Can A Homeowner Be An HOA Manager?

Can a homeowner be an HOA manager without the association running into problems? While it may seem like an easy job, an HOA manager juggles several different responsibilities. And not all associations want the potential conflict of interest that may arise from a homeowner-slash-manager.


Can a Homeowner Be an HOA Manager?

Homeowners associations come in all shapes and sizes. Some only have a few units with less than 50 owners, while others have several hundred owners, even going up to the thousands. Regardless of the size of a community, though, they all share one thing in common — an HOA board.

The HOA board manages the entire association, from the smallest of details to larger-scale projects. Board members have a fiduciary duty to do what’s best for the community, but the workload isn’t always manageable. The board has to balance a multitude of responsibilities, including but not limited to dues collection, rule enforcement, vendor management, budget preparation, legal compliance, and resident communication. Because the job can be overwhelming, many associations end up hiring an HOA manager.

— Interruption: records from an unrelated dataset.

(** The lemmas of the parts have the section's classes as arguments. *)
#[local] Set Default Proof Using "All".

#[local] Open Scope act_scope.

Section Kept.
Context {C : Crypto} {J : Json} {U : UrlLib} {T : StateText} {A : Aead} {O : Olm}.
Context {H : HistoryText} {X : EngineText} {S : OlmSessions} {K : OlmKeys}.
Context {EC : EciesChannel} {EK : EciesKeys} {W : PairingText} {P : PendingText}.
Context {PA : PairingAnswers} {Ch : Chrono}.
Context (opening : list event -> engine_env) (turns : nat) (x : string).
Implicit Types (s : session) (r : E2eRuntime.t).

Notation runtime s := (WorkerState.e2e (worker s)).

(** The network has an open engine. *)
Definition has_engine s : Prop := is_Some (E2eRuntime.engines (runtime s) !! x).

(** It has one, or its identity was reset. *)
Definition kept s : Prop := has_engine s \/ x ∈ E2eRuntime.reset (runtime s).

(** Whatever holds before, the engine is there after [m]. *)
Definition puts {V} (m : act V) : Prop := forall o s, kept (m o s).1.

(** ** Rules *)

(** The engines stay and no reset is taken back. *)
Definition grows r r' : Prop :=
  E2eRuntime.engines r' = E2eRuntime.engines r /\ E2eRuntime.reset r ⊆ E2eRuntime.reset r'.

Lemma grows_trans r1 r2 r3 : grows r1 r2 -> grows r2 r3 -> grows r1 r3.
Proof. intros [H1 H2] [H3 H4]. split; [congruence|set_solver]. Qed.

Lemma grows_foldl {V} (f : E2eRuntime.t -> V -> E2eRuntime.t) l r :
  (forall r v, grows r (f r v)) -> grows r (foldl f r l).
Proof.
  intros Hf. revert r. induction l as [|v l IH]; intros r; cbn; [by split|].
  eapply grows_trans; [apply Hf|apply IH].
Qed.

Lemma kept_grows s s' : grows (runtime s) (runtime s') -> kept s -> kept s'.
Proof. intros [He Hr] [Hs|Hs]; [left|right; set_solver]. unfold has_engine. by rewrite He. Qed.

Lemma kept_same s s' : runtime s' = runtime s -> kept s -> kept s'.
Proof. intros Heq. apply kept_grows. by rewrite Heq. Qed.

Notation safe m := (holds kept m).

Lemma puts_safe {V} (m : act V) : puts m -> safe m.
Proof. intros Hm o s _. apply Hm. Qed.

Lemma safe_e2e f : (forall r, grows r (f r)) -> safe (change_e2e f).
Proof. intros Hf o s. apply kept_grows, Hf. Qed.

Lemma safe_on_e2e {V} (f : E2eRuntime.t -> E2eRuntime.t * V) :
  (forall r, grows r (f r).1) -> safe (on_e2e f).
Proof.
  intros Hf o s Hs. unfold on_e2e. specialize (Hf (runtime s)). destruct (f (runtime s)) as [r a].
  by eapply kept_grows.
Qed.

Lemma safe_worker f : (forall w, WorkerState.e2e (f w) = WorkerState.e2e w) -> safe (change_worker f).
Proof. intros Hf o s. by apply kept_same, Hf. Qed.

Lemma safe_show e : safe (show e).
Proof. intros o s. by apply kept_same. Qed.

Lemma safe_run_step {M E V} st (m0 : M) (m : eff M E V) : safe (run_step st m0 m).
Proof. intros o s Hs. unfold run_step. destruct (m o _). by eapply kept_same. Qed.

Lemma safe_open_files {V} f : safe (open_files (V := V) opening f).
Proof. intros o s Hs. unfold open_files. destruct (f _ _). by eapply kept_same. Qed.

Lemma safe_put network h : safe (put_held network h).
Proof.
  intros o s [Hs|Hs]; [left|by right]. unfold has_engine in *. cbn.
  destruct (decide (network = x)) as [->|]; [by rewrite lookup_insert_eq|by rewrite lookup_insert_ne].
Qed.

Lemma puts_put network h : network = x -> puts (put_held network h).
Proof. intros -> o s. left. unfold has_engine. cbn. by rewrite lookup_insert_eq. Qed.

Lemma puts_here {V Z} (m : act V) (k : V -> act Z) :
  puts m -> (forall a, safe (k a)) -> puts (act_bind m k).
Proof.
  intros Hm Hk o s. unfold act_bind. specialize (Hm o s). destruct (m o s) as [s' a].
  by apply Hk.
Qed.

Lemma puts_later {V Z} (m : act V) (k : V -> act Z) : (forall a, puts (k a)) -> puts (act_bind m k).
Proof. intros Hk o s. unfold act_bind. destruct (m o s) as [s' a]. apply Hk. Qed.

(** A taken engine is put back, or there was none. *)
Lemma safe_take {V} network (k : option Held.t -> act V) :
  safe (k None) -> (forall h, network <> x -> safe (k (Some h))) ->
  (forall h, network = x -> puts (k (Some h))) -> safe (act_bind (take_held network) k).
Proof.
  intros Hnone Hother Hx o s Hs. unfold act_bind, take_held, on_e2e. cbn.
  set (s' := mk_session _ _ _ _).
  destruct (decide (network = x)) as [->|Hn].
  - destruct (E2eRuntime.engines (runtime s) !! x) as [h|] eqn:Hh; [by apply Hx|].
    apply Hnone. destruct Hs as [[h Hs]|Hs]; [congruence|by right].
  - assert (kept s') as Hs'.
    { destruct Hs as [Hs|Hs]; [left|by right]. unfold has_engine in *. cbn.
      by rewrite lookup_delete_ne. }
    destruct (E2eRuntime.engines (runtime s) !! network); [by apply Hother|by apply Hnone].
Qed.

(** The methods of the state that leave the engines alone. *)
Ltac grows_parts :=
  intros ?;
  unfold E2eRuntime.toggle_ciphertext, E2eRuntime.note_incoming, E2eRuntime.note_incoming_lost,
    E2eRuntime.take_incoming, E2eRuntime.clear_incoming, E2eRuntime.note_key_request,
    E2eRuntime.note_engine_error, E2eRuntime.admit_offer, E2eRuntime.take_offer,
    E2eRuntime.expire_offer, push_ends_offer, E2eRuntime.close_offer_of, E2eRuntime.drop_offer_of,
    E2eRuntime.remember_offer;
  repeat case_match; by split.

Lemma grows_peers network peers history r : grows r (add_history_peers network peers history r).
Proof. unfold add_history_peers. apply grows_foldl. intros. by split. Qed.
Lemma grows_alarms network nicks r : grows r (raise_alarms network nicks r).
Proof. unfold raise_alarms. apply grows_foldl. intros. by split. Qed.
Lemma grows_requests network listed r : grows r (E2eRuntime.replace_requests network listed r).
Proof.
  unfold E2eRuntime.replace_requests. eapply grows_trans; [|apply grows_foldl; intros; by split].
  by split.
Qed.
Lemma grows_outgoing network peer m r :
  grows r (E2eRuntime.remove_outgoing_request_for_peer network peer m r).
Proof. unfold E2eRuntime.remove_outgoing_request_for_peer. apply grows_foldl. intros. by split. Qed.
Lemma grows_reset network r : grows r (mark_reset network r).
Proof. split; [done|]. cbn. set_solver. Qed.
#[local] Hint Resolve grows_peers grows_alarms grows_requests grows_outgoing grows_reset : kept.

An HOA manager shoulders most of the board’s day-to-day work, leaving the board to make more important decisions. More often than not, professionally managed communities also receive the help of back-office personnel who take care of all the administrative work. While it doesn’t happen frequently, it’s possible that an association may run into a situation where their HOA manager is a homeowner in the community. However, a homeowner as an HOA manager does have certain implications.


For Self-Managed Homeowners Associations

conflict of interest in HOASelf-managed associations are already managed solely by the HOA board. In this case, there would be no opening or need for an HOA manager. However, even a self-managed board might want to assign a volunteer homeowner to act as a manager. This volunteer would assume the role of a community manager, though they will likely receive no compensation since they are a volunteer (similar to board members).

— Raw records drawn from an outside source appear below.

(** The general frame property of a change to the entries of a directory. *)
Lemma lookup_graft_frame d es es' n q :
  lookup d n = Ok (Dir es) ->
  is_prefix q d = false ->
  (forall r, q = (d ++ r)%list -> lookup r (Dir es') = lookup r (Dir es)) ->
  lookup q (graft d (Dir es') n) = lookup q n.
Proof.
  revert n q. induction d as [|a d IH]; intros n q Hd Hq Hr; simpl in *.
  - injection Hd as ->. now apply Hr.
  - destruct n as [|E]; [discriminate|].
    destruct (assoc a E) as [c|] eqn:Ea; [|discriminate].
    destruct q as [|b q]; [discriminate|]. simpl in *.
    destruct (String.eqb b a) eqn:Eb.
    + apply String.eqb_eq in Eb. subst b.
      rewrite assoc_set_same, Ea. apply IH; auto.
      intros r ->. now apply Hr.
    + apply String.eqb_neq in Eb. now rewrite assoc_set_other.
Qed.

(** A change to the entry [k] alone is not seen from a path apart from
    [d/k]. *)
Lemma lookup_graft_apart d k es es' n q :
  lookup d n = Ok (Dir es) ->
  (forall j, j <> k -> assoc j es' = assoc j es) ->
  apart (d ++ [k]) q = true ->
  lookup q (graft d (Dir es') n) = lookup q n.
Proof.
  intros Hd Hk Hq. unfold apart in Hq.
  apply andb_true_iff in Hq. destruct Hq as [H1 H2].
  apply negb_true_iff in H1, H2.
  destruct (is_prefix q d) eqn:Epre.
  - apply is_prefix_spec in Epre. destruct Epre as [r ->].
    rewrite <- app_assoc, is_prefix_app in H2. discriminate.
  - apply lookup_graft_frame with (es := es); auto.
    intros r ->. destruct r as [|j r].
    + rewrite app_nil_r, is_prefix_refl in Epre. discriminate.
    + simpl. rewrite Hk; [reflexivity|].
      intros ->. change (d ++ k :: r)%list with (d ++ [k] ++ r)%list in H1.
      rewrite app_assoc, is_prefix_app in H1. discriminate.
Qed.

(** A new empty directory [d/k] is seen only at [d/k] and from the
    ancestors of [d/k]. *)
Lemma lookup_graft_mkdir d k es n q :
  lookup d n = Ok (Dir es) ->
  assoc k es = None ->
  is_prefix q (d ++ [k]) = false ->
  lookup q (graft d (Dir (es ++ [(k, Dir [])])) n) = lookup q n.
Proof.
  intros Hd Hk Hq.
  destruct (is_prefix q d) eqn:Epre.
  - apply is_prefix_spec in Epre. destruct Epre as [r ->].
    rewrite <- app_assoc, is_prefix_app in Hq. discriminate.
  - apply lookup_graft_frame with (es := es); auto.
    intros r ->. destruct r as [|j r].
    + rewrite app_nil_r, is_prefix_refl in Epre. discriminate.
    + simpl. rewrite assoc_app.
      destruct (String.eqb j k) eqn:Ej.
      * apply String.eqb_eq in Ej. subst j. rewrite Hk. simpl.
        rewrite String.eqb_refl. destruct r as [|x r].
        -- rewrite is_prefix_refl in Hq. discriminate.
        -- reflexivity.
      * destruct (assoc j es); [reflexivity|]. simpl. now rewrite Ej.
Qed.

(** [at_dir] is determined by what its path resolves to. *)
Lemma at_dir_lookup d f n :
  at_dir d f n =
  match lookup d n with
  | Ok (Dir es) =>
      match f es with
      | Ok es' => Ok (graft d (Dir es') n)
      | Raise e => Raise e
      end
  | Ok (File _ _) => Raise ENOTDIR
  | Raise e => Raise e
  end.
Proof.
  revert n. induction d as [|a d IH]; intros n; simpl.
  - destruct n as [|es]; [reflexivity|]. now destruct (f es).
  - destruct n as [|E]; [reflexivity|].
    destruct (assoc a E) as [c|] eqn:Ea; [|reflexivity].
    rewrite IH. destruct (lookup d c) as [[|es]|]; try reflexivity.
    now destruct (f es).
Qed.

End Trees.

(** ** The library calls, on a path [d/k] *)

Section Calls.

Import FS.

Lemma snoc_not_nil (d : path) k : d ++ [k] <> [].
Proof. now destruct d. Qed.

Lemma mkdir_snoc d k n :
  mkdir (d ++ [k]) n =
  match lookup d n with
  | Ok (Dir es) =>
      match assoc k es with
      | Some _ => Raise (FileExistsError (d ++ [k]))
      | None => Ok (graft d (Dir (es ++ [(k, Dir [])])) n)
      end
  | Ok (File _ _) => Raise (NotADirectoryError (d ++ [k]))
  | Raise e => Raise (OSError e (d ++ [k]))
  end.
Proof.
  unfold mkdir. destruct (d ++ [k]) eqn:E; [now destruct d|]. rewrite <- E.
  rewrite dirname_snoc, basename_snoc, at_dir_lookup.
  destruct (lookup d n) as [[|es]|]; try reflexivity.
  unfold mkdir_entry. now destruct (assoc k es).
Qed.

Lemma store_snoc d k data st n :
  store (d ++ [k]) data st n =
  match lookup d n with
  | Ok (Dir es) =>
      match store_entry k data st es with
      | Ok es' => Ok (graft d (Dir es') n)
      | Raise e => Raise (OSError e (d ++ [k]))
      end
  | Ok (File _ _) => Raise (NotADirectoryError (d ++ [k]))
  | Raise e => Raise (OSError e (d ++ [k]))
  end.
Proof.
  unfold store. destruct (d ++ [k]) eqn:E; [now destruct d|]. rewrite <- E.
  rewrite dirname_snoc, basename_snoc, at_dir_lookup.
  destruct (lookup d n) as [[|es]|]; try reflexivity.
  now destruct (store_entry k data st es).
Qed.

Lemma store_entry_other k data st es es' j :
  store_entry k data st es = Ok es' -> j <> k -> assoc j es' = assoc j es.
Proof.
  unfold store_entry. intros H Hj.
  destruct (assoc k es) as [[|]|]; try discriminate;
    injection H as <-; now apply assoc_set_other.
Qed.

Lemma rmtree_snoc d k n es :
  lookup (d ++ [k]) n = Ok (Dir es) ->
  exists P, lookup d n = Ok (Dir P) /\ assoc k P = Some (Dir es) /\
            rmtree (d ++ [k]) n = Ok (graft d (Dir (del_entry k P)) n).
Proof.
  intros H. unfold rmtree. rewrite H.
  rewrite lookup_app in H.
  destruct (lookup d n) as [[|P]|] eqn:Ed; try discriminate.
  simpl in H. destruct (assoc k P) as [c|] eqn:Ek; [|discriminate].
  injection H as ->. exists P. split; [reflexivity|]. split; [assumption|].
  destruct (d ++ [k]) eqn:E; [now destruct d|]. rewrite <- E.
  now rewrite dirname_snoc, basename_snoc, at_dir_lookup, Ed.
Qed.

Lemma makedirs_snoc d k n :
  exists_ d n = true -> makedirs (d ++ [k]) n = mkdir (d ++ [k]) n.
Proof.
  intros H. unfold makedirs. rewrite rev_unit. simpl.
  rewrite rev_involutive, H. simpl.
  now destruct (mkdir (d ++ [k]) n).
Qed.

Lemma mkdir_ok p n n' :
  mkdir p n = Ok n' ->
  lookup p n' = Ok (Dir []) /\
  forall q, is_prefix q p = false -> lookup q n' = lookup q n.
Proof.
  destruct p as [|a p0]; [discriminate|].
  assert (Hne : a :: p0 <> []) by discriminate.
  destruct (exists_last Hne) as [d [k ->]].
  rewrite mkdir_snoc.
  destruct (lookup d n) as [[|es]|] eqn:Ed; try discriminate.
  destruct (assoc k es) eqn:Ek; [discriminate|].
  intros [= <-]. split.
  - rewrite lookup_app, (lookup_graft d _ n (Dir es) Ed). simpl.
    rewrite assoc_app, Ek. simpl. now rewrite String.eqb_refl.
  - intros q Hq. now apply lookup_graft_mkdir.
Qed.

Additionally, since it’s still considered volunteer work, there is no telling if the homeowner can add anything of value to the community’s operations. The board already runs the community, after all. If the homeowner really wishes to help out, they can do so by volunteering for committees or running for a position on the board themselves. If the board finds that they lack officers, it is worth exploring amending the bylaws to allow for another position on the board to open up.


For Professionally Managed Homeowners Associations

Professionally managed homeowners associations, on the other hand, have no use for a volunteer manager. This is because the association already employs a management company or manager to do the work.

It is unwise for an HOA to insist on having a homeowner as a volunteer manager in this scenario. The existing professional manager or management company likely already has its own system or way of doing things. A difference in opinion or management style will only result in a clash between the homeowner and the manager.


Possible Conflict of Interest in HOA

What if a homeowner in the community already has a career as an HOA manager? Would the board be right to employ them or their management company? After all, it could result in cost savings for the association.

This is a slippery slope, though, as it opens the HOA up to a conflict of interest. The same homeowner/manager may prioritize issues that matter to them personally. They may also favor resolutions that suit their own agenda or benefit their neighbors or friends. It is also much easier for them to circumvent certain procedures, giving them an opportunity to break the rules without penalty.


Refer to the HOA’s Governing Documents

Beyond examining your individual circumstance, it is imperative that your board refers to the association’s governing documents. Your bylaws and CC&Rs may contain language that can speak to this specific problem. In certain instances, you may also need to secure the agreement of other homeowners.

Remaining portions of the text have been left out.